Stored data

(** * connect-valkey-glide: the session store adapter of src/index.ts

    A shallow embedding of [ValkeyStore] (key codec, TTL calculator, scan
    engine, operation facade and the callback/promise adapter [optionalCb])
    together with the properties of its specification.

    Modelling conventions.
    - JavaScript numbers that the store handles (millisecond timestamps,
      seconds, counts) are integers, modelled as [Z]; [Math.floor (x / 1000)]
      is [x / 1000] on [Z], which rounds towards minus infinity.
    - Strings are [string]; [s.length] is [String.length s].
    - The asynchronous operations are single request/response exchanges, so
      each one is sequenced as a state transformer on a [World]: the key-value
      client (an in-memory double with a call trace, scripted scan replies and
      an injectable fault table), the event emitter and the console.
    - The store is an event emitter: [emit] delivers an "error" event when
      a listener is attached and throws the error when none is, which is
      the state of a store right after its construction. A throw inside
      the handler of a promise chain leaves a rejection that nothing
      handles; the world keeps those too. *)

From Stdlib Require Import ZArith String Ascii List Bool Lia.
From stdpp Require Import gmap strings list.

Local Open Scope Z_scope.
Local Open Scope string_scope.

(** ** JavaScript values that reach the store *)

Inductive JsError : Type :=
| TypeError (message : string)
| Error (message : string)
| RequestError (message : string).

Inductive Result (A : Type) : Type :=
| Ok (a : A)
| Err (e : JsError).
Arguments Ok {A} a.
Arguments Err {A} e.

(** What a caller may pass where a session id is expected. *)
Inductive JsValue : Type :=
| JsUndefined
| JsNull
| JsBoolean (b : bool)
| JsNumber (n : Z)
| JsString (s : string)
| JsObject.

(** [cookie.expires]: a Date (its [getTime()]), a date-like string, or absent. *)
Inductive Expires : Type :=
| ExpiresUndefined
| ExpiresNull
| ExpiresDate (time : Z)
| ExpiresString (s : string).

(** [cookie.maxAge]: milliseconds, or absent. *)
Inductive MaxAge : Type :=
| MaxAgeUndefined
| MaxAgeNull
| MaxAgeNumber (ms : Z).

Record Cookie : Type := {
  expires : Expires;
  maxAge : MaxAge
}.

Record SessionData : Type := {
  cookie : option Cookie;
  fields : list (string * string)
}.

#[global] Instance Expires_eq_dec : EqDecision Expires.
Proof. solve_decision. Defined.
#[global] Instance MaxAge_eq_dec : EqDecision MaxAge.
Proof. solve_decision. Defined.
#[global] Instance Cookie_eq_dec : EqDecision Cookie.
Proof. solve_decision. Defined.
#[global] Instance SessionData_eq_dec : EqDecision SessionData.
Proof. solve_decision. Defined.

(** ** Configuration *)

Inductive ParseResult : Type :=
| ParseReturn (session : SessionData)
| ParseThrow (e : JsError)
| ParseResolve (session : SessionData)   (* a Promise that fulfils *)
| ParseReject (e : JsError).             (* a Promise that rejects *)

Record Serializer : Type := {
  parse : string -> ParseResult;
  stringify : SessionData -> Result string
}.

Inductive Ttl : Type :=
| TtlNumber (seconds : Z)
| TtlFunction (f : SessionData -> Z).

Record ValkeyStoreOptions : Type := {
  opt_prefix : option string;
  opt_ttl : option Ttl;
  opt_disableTTL : option bool;
  opt_disableTouch : option bool;
  opt_scanCount : option Z;
  opt_logErrors : option bool;
  opt_serializer : option Serializer
}.

Record Store : Type := {
  prefix : string;
  ttl : Ttl;
  disableTTL : bool;
  disableTouch : bool;
  logErrors : bool;
  scanCount : Z;
  serializer : Serializer
}.

(** ** The world the store acts on *)

Record ScanState : Type := {
  cursorId : string;
  finished : bool
}.

(** The two cursor variants: a string token, or an object with [isFinished]. *)
Inductive Cursor : Type :=
| SimpleCursor (token : string)
| ClusterScanCursor (state : ScanState).

Inductive ScanReply : Type :=
| ScanOk (nextCursor : Cursor) (scanKeys : list string)
| ScanFail (e : JsError).

Inductive ClientCall : Type :=
| CallGet (key : string)
| CallSet (key : string) (data : string) (expirySeconds : option Z)
| CallDel (keys : list string)
| CallExpire (key : string) (seconds : Z)
| CallMget (keys : list string)
| CallScan (cursor : Cursor) (pattern : string) (count : Z).

Record Entry : Type := {
  value : string;
  expiry : option Z
}.

Inductive EmitSite : Type :=
| ByHandleError     (* this.emit('error', error) in handleError *)
| ByOptionalCb.     (* errorEmitter.emit('error', err) in optionalCb *)

Inductive LogLine : Type :=
| ConsoleError (e : JsError)
| WarnInvalidSession (key : string)
| WarnLargeDataset (totalProcessed : Z).

Record World : Type := {
  db : gmap string Entry;
  isCluster : bool;
  scanReplies : list ScanReply;
  faults : ClientCall -> option JsError;
  calls : list ClientCall;
  events : list (EmitSite * JsError);
  listening : bool;
  unhandled : list JsError;
  console : list LogLine;
  now : Z;
  dateParse : string -> Z
}.

(** ** A state monad over [World] *)

Definition M (A : Type) : Type := World -> A * World.

Definition ret {A : Type} (a : A) : M A := fun w => (a, w).

Definition bind {A B : Type} (m : M A) (k : A -> M B) : M B :=
  fun w => let (a, w') := m w in k a w'.

Notation "'let*' x ':=' m 'in' k" := (bind m (fun x => k))
  (at level 10, x name, m at level 100, k at level 200).
Notation "'run' m 'in' k" := (bind m (fun _ => k))
  (at level 10, m at level 100, k at level 200).

Definition record_call (c : ClientCall) (w : World) : World :=
  {| db := db w; isCluster := isCluster w; scanReplies := scanReplies w;
     faults := faults w; calls := calls w ++ [c]; events := events w;
     listening := listening w; unhandled := unhandled w;
     console := console w; now := now w; dateParse := dateParse w |}.

Definition with_db (d : gmap string Entry) (w : World) : World :=
  {| db := d; isCluster := isCluster w; scanReplies := scanReplies w;
     faults := faults w; calls := calls w; events := events w;
     listening := listening w; unhandled := unhandled w;
     console := console w; now := now w; dateParse := dateParse w |}.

▸ **Task directions**
From the records above, transcribe exactly the run of lines that opens with the line holding "a listener is" and closes with the line holding "handles; the world keeps those too. *)", both included.

▸ **Result of this exercise**
      a listener is attached and throws the error when none is, which is
      the state of a store right after its construction. A throw inside
      the handler of a promise chain leaves a rejection that nothing
      handles; the world keeps those too. *)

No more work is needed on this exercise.